Here, it is assumed that the pressure signal is converted into a pressure in Pa units and handled.
The control device 16 has a built-in clock or an external clock 15 connected thereto, and the measurement value stored in the control device 16 is stored in association with the measurement time so that the time between measurements can be known. It has become. When the time interval between measurements is known, such as when measurements are taken at regular time intervals, the measurement time need not be stored.

<Reference value acquisition process>
First, in order to measure the initial capacity of the exhaust characteristic, the current capacity of the film forming apparatus 1 is recorded.
When the inside of the vacuum chamber 10 is at atmospheric pressure, the door of the vacuum chamber 10 is closed, the sub-vacuum pump 11 is operated to evacuate the inside of the vacuum chamber 10, and then the operation of the main vacuum pump 12 is started. In the case where the pressure inside 10 is the operable pressure of the main vacuum pump 12, the operation of the main vacuum pump 12 is started without operating the sub vacuum pump 11.
After starting the operation of the main vacuum pump 12, the pressure in the vacuum chamber 10 is detected by the second vacuum gauge 14, and the control device 16 stores the measurement value together with the measurement time.
After the pressure measurement is performed until the main vacuum pump 12 that has performed the pressure measurement has a pressure lower than the pressure reached by the vacuum processing, a graph of the relationship between time and pressure is created from the stored measurement value and time data.

FIG. 2 shows the graph, in which the horizontal axis indicates the measurement time, the vertical axis indicates the pressure in the vacuum chamber 10, and the symbols L ₁ , L ₂ , and L ₃ indicate the time and the pressure in the vacuum chamber 10. The reference symbol L ₁ is detected by the first vacuum gauge 13 while operating the sub vacuum pump 11, and the reference symbol L ₂ is the sub vacuum pump 11 while operating the main vacuum pump 12. When detected by the first vacuum gauge 13 used during the operation, the symbol L ₃ is a curve when detected by the second vacuum gauge 14 while operating the main vacuum pump 12.
From the measurement value stored in the storage device 18 and the data of the measurement time, the calculated value is
(Calculated value) = (Difference in measurement value) / (Difference in measurement time) …… (1)
As sought. The difference between the measured values is the pressure difference.

For example, for the sake of convenience, among the measurement values stored in the storage device 18, the difference between the measurement value measured at the current time and the measurement value measured immediately before the current time is defined as a “measurement value difference”. If the difference in measurement time between the two measurements used to determine the difference between the measurement times is the difference in measurement time, the calculation is based on the measurement value at the current time or the measurement value measured one time before the current time. Values can be matched.
The volume of the vacuum chamber 10 is measured and known, and the measured exhaust speed of the main vacuum pump 12 can also be obtained by the following equation.
(Pumping speed) = (Vacuum chamber volume) x (Difference in measured value) / (Difference in measurement time) (2)

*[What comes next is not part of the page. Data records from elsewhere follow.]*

(** * catchall: the key-observable registry of [observable.go]

    A shallow embedding of package [catchall] (one file, [observable.go]) and
    the properties of its observer registry.

    The program is Go.  Three points of the language decide what the code
    does, and the embedding keeps each of them explicit:

    - [Observe] and [Notify] have _value_ receivers, so every call works on a
      copy of the [ConcurrentObservable] struct.  The two mutexes are struct
      values and are copied with it; the [observers] map is a reference and
      is shared with the caller and with every other call.
    - A [go] statement starts a goroutine that runs a closure.  The closure
      of [Notify] captures the loop variable [observer] by reference and
      reads it when the goroutine runs, not when it is started.  Whether the
      loop has one such variable or one per iteration depends on the
      language version the module is built with (one up to Go 1.21, which is
      the language the file was written in); the embedding takes it as the
      parameter [loopvar].
    - Reading a nil map yields the zero value, assigning into a nil map
      panics.

    The file has three layers: the methods as functions on the world they
    share ([Observe], [Notify], [NewConcurrentObservable]), a client that
    calls them one after another ([do_ops]), and a machine that runs calls,
    goroutines and readers statement by statement in any order ([run]). *)

From stdpp Require Import gmap strings list.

   FIG. 3 is a graph in which the horizontal axis indicates the pressure (Pa) in which the pressure unit is Pa, and the vertical axis indicates the calculated value (Pa / second) of the equation (1). Here, the average value of the two measured values is plotted in correspondence with the exhaust velocity and the value converted into the pressure (Pa), and the curve M is drawn by connecting the plots.

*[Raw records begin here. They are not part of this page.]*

(** Writing the form values; [dirty] is the [isDirty] flag afterwards. *)
Definition withForm (v : TemperatureProfileForm) (dirty : bool) (st : State)
  : State :=
  {| isLoading := isLoading st; isExistingProfile := isExistingProfile st;
     sleepDurationError := sleepDurationError st; sleepInfo := sleepInfo st;
     form := v; isDirty := dirty;
     updateIsPending := updateIsPending st |}.

Definition setUpdateIsPending (b : bool) (st : State) : State :=
  {| isLoading := isLoading st; isExistingProfile := isExistingProfile st;
     sleepDurationError := sleepDurationError st; sleepInfo := sleepInfo st;
     form := form st; isDirty := isDirty st;
     updateIsPending := b |}.

(** [deepEqual] of react-hook-form on two values of the form: the same
    keys, strings and numbers compared with [===]. *)
Definition optionEqual {A : Type} (eq : A -> A -> bool) (x y : option A)
  : bool :=
  match x, y with
  | Some a, Some b => eq a b
  | None, None => true
  | _, _ => false
  end.

Definition deepEqualTimezone (a b : Timezone) : bool :=
  String.eqb (value a) (value b)
  && optionEqual String.eqb (altName a) (altName b)
  && optionEqual String.eqb (abbrev a) (abbrev b)
  && optionEqual String.eqb (label a) (label b)
  && optionEqual JSNumber.eqb (offset a) (offset b).

Definition deepEqual (a b : TemperatureProfileForm) : bool :=
  String.eqb (bedTime a) (bedTime b)
  && String.eqb (wakeupTime a) (wakeupTime b)
  && JSNumber.eqb (initialSleepLevel a) (initialSleepLevel b)
  && JSNumber.eqb (midStageSleepLevel a) (midStageSleepLevel b)
  && JSNumber.eqb (finalSleepLevel a) (finalSleepLevel b)
  && deepEqualTimezone (timezone a) (timezone b).

(** A change of a field through its input or its controller: the form is
    dirty afterwards exactly when its values differ from [defaultValues].
    ([setValue], which the load effect uses, leaves the flag as it is.) *)
Definition fieldChange (v : TemperatureProfileForm) (st : State) : State :=
  withForm v (negb (deepEqual v defaultValues)) st.

(** [reset()] of react-hook-form with no argument: the values go back to
    [defaultValues] and the form is no longer dirty. *)
Definition reset (st : State) : State := withForm defaultValues false st.

(** The first render: [isLoading] true, no profile, no error, an empty
    [sleepInfo], the default values. *)
Definition initialState : State := {|
  isLoading := true;
  isExistingProfile := false;
  sleepDurationError := None;
  sleepInfo := {| duration := ""; midStageTime := ""; finalStageTime := "" |};
  form := defaultValues;
  isDirty := false;
  updateIsPending := false;
|}.

Definition sleepDurationMessage : string :=
  "Sleep duration must be at least 4 hours.".

(** A [string | null] used as a condition. *)
Definition truthyError (e : option string) : bool :=
  match e with
  | Some s => truthy s
  | None => false
  end.

Section Effects.

Variable midnight : Z.
Variable zoneSuffix : string.

(** The effect on [[bedTime, wakeupTime]]. *)
Definition durationEffect (st : State) : State :=
  let bedTime := bedTime (form st) in
  let wakeupTime := wakeupTime (form st) in
  if truthy bedTime && truthy wakeupTime then
    if tooShort midnight bedTime wakeupTime then
      setSleepInfo
        {| duration := ""; midStageTime := ""; finalStageTime := "" |}
        (setSleepDurationError (Some sleepDurationMessage) st)
    else
      setSleepInfo
        {| duration :=
             numberToString (hours midnight bedTime wakeupTime) ++ " hours "
             ++ numberToString (minutes midnight bedTime wakeupTime)
             ++ " minutes";
           midStageTime :=
             slice_0_5 (toTimeString midnight zoneSuffix
                          (midStageDate midnight bedTime));
           finalStageTime :=
             slice_0_5 (toTimeString midnight zoneSuffix
                          (finalStageDate midnight bedTime wakeupTime)) |}
        (setSleepDurationError None st)
  else st.

End Effects.

(** *** The remote profile and the calls the component makes *)

Module Api.

(** The record [getUserTemperatureProfile] returns and
    [updateUserTemperatureProfile] takes. *)
Record Profile : Type := {
  bedTime : string;
  wakeupTime : string;
  initialSleepLevel : number;
  midStageSleepLevel : number;
  finalSleepLevel : number;
  timezoneTZ : string;
}.

Inductive Query : Type :=
| pending
| isSuccess (data : Profile)
| isError.

End Api.

Inductive call : Type :=
| console_log (message : string) (data : option Api.Profile)
| console_error (message : string)
| updateProfileMutation_mutate (mutationData : Api.Profile)
| deleteProfileMutation_mutate.

Definition isWrite (c : call) : bool :=
  match c with
  | updateProfileMutation_mutate _ => true
  | _ => false
  end.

When the graph of FIG. 3 is observed with respect to the measured main vacuum pump 12, the pressure is lower than the ultimate pressure of the sub-vacuum pump 11 and higher than the pressure at which a vacuum processing step described later is started, and there is no sudden change in the calculated value. However, when the pressure is selected as the reference pressure and the calculated value associated with the reference pressure or the exhaust velocity obtained from the calculated value is stored in the storage device 18 as the reference value, the control device 16 sets a value smaller than the reference value. A threshold value is calculated and stored in the storage device 18.
Once the reference value is obtained, it is not necessary to create a graph to be created in order to obtain the reference value in the reference value acquisition step using another vacuum pump having the same exhaust capacity.
In order to calculate the threshold value, for example, the reduction coefficient α (0 <α <1) is stored in the storage device 18 and can be obtained by multiplying the reference value by the reduction coefficient α.
In the graph of FIG. 3, for example, the threshold value can be set to the exhaust speed when the pressure is 0.05 Pa.

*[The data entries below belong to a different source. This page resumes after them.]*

(* ===== verification/Stream.v ===== *)
(** * Byte streams: the reading and writing half of a socket

    The sources read and write through tokio's [AsyncReadExt] and
    [AsyncWriteExt].  A reading half is the bytes that arrive in time together
    with what follows them: nothing yet ([Open]), an orderly end ([Closed]) or
    an error ([Broken]).  A writing half is what was accepted so far together
    with the room the peer still has ([None] for enough) and what happens past
    it: back-pressure, or an error.  The operations below are the ones the
    sources call: [read_exact], [read_u8] .. [read_u64], [write_all],
    [write_u8] .. [write_u64], [flush].  Writing half and reading half of one
    connection are a [duplex].

    [Parser] is the interface a decoder over a reading half offers to its
    clients: it looks only at the bytes it consumes. *)

From S2P Require Import Prelude.

(** ** I/O errors *)

Inductive error_kind : Type :=
| UnexpectedEof
| TimedOut
| OtherKind (name : string).

#[export] Instance error_kind_eq_dec : EqDecision error_kind.
Proof. solve_decision. Defined.

Record io_error : Type := IoError {
  kind : error_kind;
  text : string;
}.

#[export] Instance io_error_eq_dec : EqDecision io_error.
Proof. solve_decision. Defined.

Definition early_eof : io_error := IoError UnexpectedEof "early eof".

(** ** Reading half *)

Inductive ending : Type :=
| Open
| Closed
| Broken (e : io_error).

Record source : Type := Source {
  avail : list byte;
  fin : ending;
}.

Definition read_exact (n : Z) : io source io_error (list byte) := λ s,
  if n <=? zlen (avail s)
  then (Done (take (Z.to_nat n) (avail s)),
        Source (drop (Z.to_nat n) (avail s)) (fin s))
  else match fin s with
       | Open => (Pending, Source [] Open)
       | Closed => (Fail early_eof, Source [] Closed)
       | Broken e => (Fail e, Source [] (Broken e))
       end.

Definition read_uint (w : Z) : io source io_error Z :=
  bs ← read_exact w; mret (be_value bs).

Definition read_u8 : io source io_error Z := read_uint 1.
Definition read_u16 : io source io_error Z := read_uint 2.
Definition read_u32 : io source io_error Z := read_uint 4.
Definition read_u64 : io source io_error Z := read_uint 8.

(** ** Writing half *)

Record sink : Type := Sink {
  written : list byte;
  room : option Z;
  fault : option io_error;
}.

Definition write_all (bs : list byte) : io sink io_error unit := λ s,
  match room s with
  | None => (Done tt, Sink (written s ++ bs) None (fault s))
  | Some r =>
      if zlen bs <=? r
      then (Done tt, Sink (written s ++ bs) (Some (r - zlen bs)) (fault s))
      else (match fault s with Some e => Fail e | None => Pending end,
            Sink (written s ++ take (Z.to_nat r) bs) (Some 0) (fault s))
  end.

Definition write_u8 (z : Z) : io sink io_error unit := write_all (be_bytes 1 z).
Definition write_u16 (z : Z) : io sink io_error unit := write_all (be_bytes 2 z).
Definition write_u32 (z : Z) : io sink io_error unit := write_all (be_bytes 4 z).
Definition write_u64 (z : Z) : io sink io_error unit := write_all (be_bytes 8 z).

(** A TCP or Unix stream does not buffer in the process: [flush] is [Ok]. *)
Definition flush : io sink io_error unit := mret tt.

(** ** Both halves of a connection *)

Record duplex : Type := Duplex {
  rd : source;
  wr : sink;
}.

Definition on_rd {E A} (m : io source E A) : io duplex E A := λ d,
  let '(r, s) := m (rd d) in (r, Duplex s (wr d)).

Definition on_wr {E A} (m : io sink E A) : io duplex E A := λ d,
  let '(r, s) := m (wr d) in (r, Duplex (rd d) s).

(** A peer that accepts everything. *)
Definition open_sink (bs : list byte) : sink := Sink bs None None.

(** ** Laws of the writing half *)

Lemma write_all_open bs w f :
  write_all bs (Sink w None f) = (Done tt, Sink (w ++ bs) None f).
Proof. done. Qed.

(** Whatever the outcome, a write appends a prefix of its argument. *)
Lemma write_all_prefix bs s r s' :
  write_all bs s = (r, s') →
  ∃ pre, pre `prefix_of` bs ∧ written s' = written s ++ pre ∧
    (r = Done tt → pre = bs).
Proof.
  unfold write_all. destruct (room s) as [n|]; [destruct (_ <=? n)|];
    intros [= <- <-]; simpl; eexists; (split; [|split; [done|]]); try done.
  - exists (drop (Z.to_nat n) bs). by rewrite take_drop.
  - by destruct (fault s).
Qed.

(** Consecutive writes accept what one write of everything accepts. *)
Lemma write_all_app {E} (f : io_error → E) a b s :
  (io_map_err f (write_all a);; io_map_err f (write_all b)) s = io_map_err f (write_all (a ++ b)) s.
Proof.
  destruct s as [w [r|] fl]; unfold mbind, io_bind, io_map_err, write_all; simpl;
    [|by rewrite app_assoc].
  rewrite length_app. destruct (zlen a <=? r) eqn:E1.
  - simpl. assert ((zlen b <=? r - zlen a) = (Z.of_nat (length a + length b) <=? r)) as -> by lia.
    replace (r - zlen a - zlen b) with (r - Z.of_nat (length a + length b)) by lia.
    destruct (Z.of_nat (length a + length b) <=? r); [by rewrite <- app_assoc|].
    rewrite <- app_assoc, take_app_ge by lia.
    replace (Z.to_nat (r - zlen a)) with (Z.to_nat r - length a)%nat by lia.
    by destruct fl.
  - assert ((Z.of_nat (length a + length b) <=? r) = false) as -> by lia.
    rewrite take_app_le by lia. by destruct fl.
Qed.

Lemma write_all_flush {E} (f : io_error → E) a s :
  (io_map_err f (write_all a);; io_map_err f flush) s = io_map_err f (write_all a) s.
Proof.
  unfold mbind, io_bind. destruct (io_map_err f (write_all a) s) as [[[]| |] s'] eqn:H; done.
Qed.

(** ** Laws of the reading half *)

Lemma read_exact_app bs rest e :
  read_exact (zlen bs) (Source (bs ++ rest) e) = (Done bs, Source rest e).
Proof.
  unfold read_exact; simpl. rewrite length_app.
  case_match eqn:E; [|lia]. by rewrite Nat2Z.id, take_app_length, drop_app_length.
Qed.

Lemma read_exact_app' n bs rest e :
  n = zlen bs → read_exact n (Source (bs ++ rest) e) = (Done bs, Source rest e).
Proof. intros ->. apply read_exact_app. Qed.

Lemma read_exact_short n bs e :
  zlen bs < n →
  read_exact n (Source bs e) =
    (match e with Open => Pending | Closed => Fail early_eof | Broken x => Fail x end,
     Source [] e).
Proof. intros H. unfold read_exact; simpl. case_match; [lia|]. by destruct e. Qed.

Lemma read_exact_inv n bs e a s' :
  0 ≤ n → read_exact n (Source bs e) = (Done a, s') →
  zlen a = n ∧ ∃ rest, bs = a ++ rest ∧ s' = Source rest e.
Proof.
  intros Hn. unfold read_exact; simpl. case_match eqn:E; [|by destruct e].
  intros [= <- <-]. split; [rewrite length_take; lia|].
  exists (drop (Z.to_nat n) bs). by rewrite take_drop.
Qed.

Lemma read_uint_app (w : nat) z rest e :
  read_uint (Z.of_nat w) (Source (be_bytes w z ++ rest) e) =
    (Done (z mod 256 ^ Z.of_nat w), Source rest e).
Proof.
  unfold read_uint, mbind, io_bind.
  rewrite (read_exact_app' _ (be_bytes w z)) by (by rewrite length_be_bytes).
  by rewrite be_value_bytes.
Qed.

Lemma read_u8_app z rest e :
  read_u8 (Source (be_bytes 1 z ++ rest) e) = (Done (u8_wrap z), Source rest e).
Proof. apply (read_uint_app 1). Qed.
Lemma read_u16_app z rest e :
  read_u16 (Source (be_bytes 2 z ++ rest) e) = (Done (u16_wrap z), Source rest e).
Proof. apply (read_uint_app 2). Qed.
Lemma read_u32_app z rest e :
  read_u32 (Source (be_bytes 4 z ++ rest) e) = (Done (u32_wrap z), Source rest e).
Proof. apply (read_uint_app 4). Qed.
Lemma read_u64_app z rest e :
  read_u64 (Source (be_bytes 8 z ++ rest) e) = (Done (u64_wrap z), Source rest e).
Proof. apply (read_uint_app 8). Qed.

(** ** Decoders that look only at what they consume *)

Class Parser {E A} (conv : io_error → E) (m : io source E A) : Prop := {
  (** A value depends on the consumed bytes alone: not on what follows them,
      and not on how the stream ends. *)
  parser_done bs e a s' :
    m (Source bs e) = (Done a, s') →
    ∃ used rest, bs = used ++ rest ∧ s' = Source rest e ∧
      ∀ more e', m (Source (used ++ more) e') = (Done a, Source more e');
  (** An error seen while the stream is still open is a verdict on the bytes
      received: more bytes do not change it. *)
  parser_fail bs x s' :
    m (Source bs Open) = (Fail x, s') →
    ∀ more e', ∃ s'', m (Source (bs ++ more) e') = (Fail x, s'');
  (** Where an open stream would wait, an ended one reports its end. *)
  parser_end bs s' e :
    m (Source bs Open) = (Pending, s') →
    m (Source bs e) = (match e with
                       | Open => Pending
                       | Closed => Fail (conv early_eof)
                       | Broken x => Fail (conv x)
                       end, Source [] e);
}.

#[export] Instance parser_ret {E A} (conv : io_error → E) (a : A) : Parser conv (mret a).
Proof.
  split; [|done..]. intros bs e a' s' [= <- <-].
  by exists [], bs.
Qed.

#[export] Instance parser_io_fail {E A} (conv : io_error → E) (x : E) :
  Parser (A := A) conv (io_fail x).
Proof. split; [done| |done]. intros bs y s' [= <- <-] more e'. by eexists. Qed.

#[export] Instance parser_io_lift {E A} (conv : io_error → E) (r : result E A) :
  Parser conv (io_lift r).
Proof. destruct r; [apply (parser_ret conv a)|apply (parser_io_fail conv e)]. Qed.

#[export] Instance parser_map_err {E F A} (f : E → F) conv (m : io source E A) :
  Parser conv m → Parser (f ∘ conv) (io_map_err f m).
Proof.
  intros P. split.
  - intros bs e a s' H%io_map_err_Done_inv.
    destruct (parser_done _ _ _ _ H) as (used & rest & -> & -> & K).
    exists used, rest. split_and!; try done. intros. by apply io_map_err_Done.
  - intros bs x s'. unfold io_map_err at 1.
    destruct (m _) as [[]] eqn:Hm; intros [= <- <-] more e'.
    destruct (parser_fail _ _ _ Hm more e') as [s'' K].
    exists s''. by apply io_map_err_Fail.
  - intros bs s' e. unfold io_map_err.
    destruct (m (Source bs Open)) as [[]] eqn:Hm; intros [=].
    rewrite (parser_end _ _ e Hm). by destruct e.
Qed.

#[export] Instance parser_bind {E A B} conv (m : io source E A) (k : A → io source E B) :
  Parser conv m → (∀ a, Parser conv (k a)) → Parser conv (m ≫= k).
Proof.
  intros Pm Pk. split.
  - intros bs e b s' (a & s1 & Hm & Hk)%io_bind_Done_inv.
    destruct (parser_done _ _ _ _ Hm) as (u1 & r1 & -> & -> & K1).
    destruct (parser_done _ _ _ _ Hk) as (u2 & r2 & -> & -> & K2).
    exists (u1 ++ u2), r2. rewrite <- app_assoc. split_and!; try done.
    intros more e'. rewrite <- app_assoc. by rewrite (io_bind_Done _ _ _ _ _ (K1 _ _)).
  - intros bs x s' Hk more e'. unfold mbind, io_bind in Hk.
    destruct (m _) as [[a|y|] s1] eqn:Hm.
    + destruct (parser_done _ _ _ _ Hm) as (u & r & -> & -> & K).
      destruct (parser_fail _ _ _ Hk more e') as [s'' K'].
      exists s''. rewrite <- app_assoc. by rewrite (io_bind_Done _ _ _ _ _ (K _ _)).
    + injection Hk as <- <-. destruct (parser_fail _ _ _ Hm more e') as [s'' K].
      exists s''. by apply io_bind_Fail.
    + done.
  - intros bs s' e Hk. unfold mbind, io_bind in Hk.
    destruct (m _) as [[a|y|] s1] eqn:Hm; [|done|].
    + destruct (parser_done _ _ _ _ Hm) as (u & r & -> & -> & K).
      rewrite (io_bind_Done _ _ _ _ _ (K _ _)). by apply (parser_end _ _ e Hk).
    + pose proof (parser_end _ _ e Hm) as He. destruct e;
        [by apply io_bind_Pending|by apply io_bind_Fail..].
Qed.

Lemma parser_read_exact n : 0 ≤ n → Parser id (read_exact n).
Proof.
  intros Hn. split.
  - intros bs e a s' H. destruct (read_exact_inv _ _ _ _ _ Hn H) as (Hl & rest & -> & ->).
    exists a, rest. split_and!; try done. intros. by apply read_exact_app'.
  - intros bs x s'. unfold read_exact at 1. by case_match.
  - intros bs s' e. unfold read_exact; simpl. case_match; [done|]. by destruct e.
Qed.

#[export] Instance parser_read_uint w : Parser id (read_uint (Zpos w)).
Proof.
  apply parser_bind; [by apply parser_read_exact|]. intros. apply parser_ret.
Qed.
#[export] Instance parser_read_u8 : Parser id read_u8 := parser_read_uint 1.
#[export] Instance parser_read_u16 : Parser id read_u16 := parser_read_uint 2.
#[export] Instance parser_read_u32 : Parser id read_u32 := parser_read_uint 4.
#[export] Instance parser_read_u64 : Parser id read_u64 := parser_read_uint 8.

#[export] Instance parser_if {E A} conv (b : bool) (m1 m2 : io source E A) :
  Parser conv m1 → Parser conv m2 → Parser conv (if b then m1 else m2).
Proof. by destruct b. Qed.

(** A length prefix that was just decoded is not negative. *)
Lemma read_uint_nonneg w s z s' : read_uint w s = (Done z, s') → 0 ≤ z.
Proof. intros (? & ? & ? & [= <- <-])%io_bind_Done_inv. apply be_value_range. Qed.

Lemma parser_read_uint_bind {E A} (f : io_error → E) w (k : Z → io source E A) :
  (∀ z, 0 ≤ z → Parser f (k z)) → Parser f (io_map_err f (read_uint (Zpos w)) ≫= k).
Proof.
  intros Hk.
  assert (∀ s, (io_map_err f (read_uint (Zpos w)) ≫= k) s =
    (io_map_err f (read_uint (Zpos w)) ≫= λ z, if 0 <=? z then k z else io_fail (f early_eof)) s) as Heq.
  { intros s. unfold mbind, io_bind.
    destruct (io_map_err f _ s) as [[z|y|] s1] eqn:Hm; try done.
    apply io_map_err_Done_inv, read_uint_nonneg in Hm. by case_match; [|lia]. }
  assert (Parser f (io_map_err f (read_uint (Zpos w)) ≫= λ z,
    if 0 <=? z then k z else io_fail (f early_eof))) as [Pd Pf Pe].
  { apply parser_bind; [apply (parser_map_err f id), _|]. intros z.
    destruct (0 <=? z) eqn:Hz; [apply Hk; lia|apply _]. }
  split; intros *; rewrite ?Heq; intros H.
  - destruct (Pd _ _ _ _ H) as (u & r & ? & ? & K). exists u, r.
    split_and!; try done. intros. by rewrite Heq.
  - intros more e'. rewrite Heq. by eapply Pf.
  - by eapply Pe.
Qed.

(** Two encodings a parser reads in full cannot be confused. *)
Lemma parser_unambiguous {E A} conv (m : io source E A) `{!Parser conv m} u1 u2 r1 r2 a1 a2 :
  m (Source u1 Closed) = (Done a1, Source [] Closed) →
  m (Source u2 Closed) = (Done a2, Source [] Closed) →
  u1 ++ r1 = u2 ++ r2 → a1 = a2 ∧ u1 = u2 ∧ r1 = r2.
Proof.
  intros H1 H2 Heq.
  destruct (parser_done _ _ _ _ H1) as (v1 & w1 & Hv1 & [= <-] & K1).
  destruct (parser_done _ _ _ _ H2) as (v2 & w2 & Hv2 & [= <-] & K2).
  rewrite app_nil_r in Hv1, Hv2; subst v1 v2.
  pose proof (K1 r1 Open) as E1. rewrite Heq, K2 in E1.
  injection E1 as -> ->. apply app_inv_tail in Heq. done.
Qed.

(** A proper prefix of a complete encoding is waited out while the stream is
    open, and reported as cut short when it ends there. *)
Lemma parser_prefix {E A} conv (m : io source E A) `{!Parser conv m} p q a e :
  m (Source (p ++ q) Closed) = (Done a, Source [] Closed) → q ≠ [] →
  m (Source p e) = (match e with
                    | Open => Pending
                    | Closed => Fail (conv early_eof)
                    | Broken x => Fail (conv x)
                    end, Source [] e).
Proof.
  intros Hfull Hq. destruct (m (Source p Open)) as [[b|x|] s'] eqn:Hp.
  - destruct (parser_done _ _ _ _ Hp) as (u & r & -> & -> & K).
    pose proof (K (r ++ q) Closed) as E1. rewrite <- app_assoc in Hfull.
    rewrite Hfull in E1. injection E1 as _ E1. symmetry in E1.
    apply app_eq_nil in E1 as [_ ?]. done.
  - destruct (parser_fail _ _ _ Hp q Closed) as [s'' K]. congruence.
  - by apply (parser_end _ _ e Hp).
Qed.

The reference value for the main vacuum pump 12 as described above is preferably obtained by operating the main vacuum pump 12 and measuring the pressure immediately after the use of the main vacuum pump 12 is started.
Moreover, when maintaining the main vacuum pump 12, it is preferable to obtain | require immediately after a maintenance.
In addition, although the said calculated value uses two measured values, it is also possible to use three or more measured values.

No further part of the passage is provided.